Greg Loomis is an Atlanta-based corporate attorney who, later in life, began writing spy thrillers. Several of them, including The Coptic Secret, feature a sort of fantasy version of Loomis: Langford "Lang" Reilly, an Atlanta-based ex-spy (and also former attorney) of enormous wealth and skills who gets caught up in the quest for various "secret" conspiracies often surrounding antiquities or historical documents. In most of the novels, Lang is teamed up with Gurt, a German former CIA agent and lover, whom he marries in a later book in the series. In The Coptic Secret, Lang discovers that Gurt has has been secretly raising their toddler.
Lang is depicted as wealthy, intelligent, and well educated—he easily trades Latin aphorisms with a Catholic priest friend—but also shockingly disdainful of the foreign locales to which he travels: scenes in the Middle East are transparently Islamophobic. Lang (and, one supposed, Loomis) also has scorn for the ineptitudes of corporate U.S. and the federal government; he refers, unironically, to the "War of Northern Aggression"; and he marvels at Gurt's capacity to turn on a dime from talented spy to inveterate woman shopper. A conservative character who demonstrates that specific politics have little to do with the pervasive fantasy of biblical conspiracy that animates the Gospel Thriller genre.

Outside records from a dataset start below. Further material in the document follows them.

(* ===== verification/Rpc.v ===== *)
(** * JSON-RPC data

    Values of Go's [any] as the sources build and inspect them, and the
    request, response and error records of [github.com/ybbus/jsonrpc/v2] that
    every component exchanges.  The dynamic type matters: a slice decoded from
    JSON is [[]interface{}] ([VList]) while one the code builds is [[]string]
    ([VStrs]), and the type switches of the sources tell them apart. *)

From S2P Require Import Prelude GoLib.

#[warnings="-register-all"]
Inductive value : Type :=
| VNil
| VBool (b : bool)
| VInt (z : Z)                      (* int, int64, uint64, ... *)
| VNum (lit : string)               (* float64 or json.Number, by its JSON literal *)
| VStr (s : string)
| VStrs (l : list string)           (* []string *)
| VList (l : list value)            (* []interface{} *)
| VMap (m : gmap string value)      (* map[string]interface{} *)
| VStruct (name : string) (m : gmap string value). (* pointer to a Go struct *)

Record RPCRequest := mkRequest {
  Method : string;
  Params : value;                   (* [VNil] when absent *)
  ID : Z;
  JSONRPC : string;
}.

Record RPCError := mkRPCError {
  Code : Z;
  Message : string;
  Data : value;
}.

Record RPCResponse := mkResponse {
  resp_JSONRPC : string;
  Result : value;
  resp_Error : option RPCError;
  resp_ID : Z;
}.

Definition set_Params (r : RPCRequest) (p : value) : RPCRequest :=
  {| Method := Method r; Params := p; ID := ID r; JSONRPC := JSONRPC r |}.
Definition set_Method (r : RPCRequest) (m : string) : RPCRequest :=
  {| Method := m; Params := Params r; ID := ID r; JSONRPC := JSONRPC r |}.
Definition set_Result (r : RPCResponse) (v : value) : RPCResponse :=
  {| resp_JSONRPC := resp_JSONRPC r; Result := v; resp_Error := resp_Error r; resp_ID := resp_ID r |}.

(** [jsonrpc.NewRequest(method, params)]: version 2.0, id 0. *)
Definition NewRequest (m : string) (p : gmap string value) : RPCRequest :=
  {| Method := m; Params := VMap p; ID := 0; JSONRPC := "2.0" |}.

(** Type assertions [v.(T)] of the two-result form. *)
Definition as_string (v : value) : option string :=
  match v with VStr s => Some s | _ => None end.
Definition as_map (v : value) : option (gmap string value) :=
  match v with VMap m => Some m | _ => None end.
Definition as_bool (v : value) : option bool :=
  match v with VBool b => Some b | _ => None end.

(** Reading a missing key of a Go map gives the zero value, here [nil]. *)
Definition map_get (m : gmap string value) (k : string) : value := default VNil (m !! k).

Lemma map_get_insert m k v : map_get (<[k:=v]> m) k = v.
Proof. unfold map_get. by rewrite lookup_insert_eq. Qed.
Lemma map_get_insert_ne m k k' v : k ≠ k' → map_get (<[k:=v]> m) k' = map_get m k'.
Proof. intros. unfold map_get. by rewrite lookup_insert_ne. Qed.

Heroes: Langford Reilly, attorney, former spy, rich southerner (with conservative politics) along with German bombshell CIA agent Gurt Fuchs, who secretly had Lang's son a few years earlier
Villains: Knights of Malta, a secret cadre of priests within the Vatican who stage murders to look like the martyrdoms of apostles; at the end of the novel Lang blows up their headquarters
Gospel: A more authentic version of the Nag Hammadi Apocryphon of James written in "Coptic Greek," with an extra coda showing that, after Jesus chose James over Peter to lead the church, Peter killed James out of jealousy
Reviews. Very few reviews of this book have appeared, even on book review blogs (although one raved about the novel and called it a "roller-coaster ride"). Amazon and Goodreads reviewers have found the book formulaic and occasionally complain about the author's politics but overall compliment its quick pace; as becomes typical after 2005, comparisons to Brown's Da Vinci Code, both positive and negative, bound.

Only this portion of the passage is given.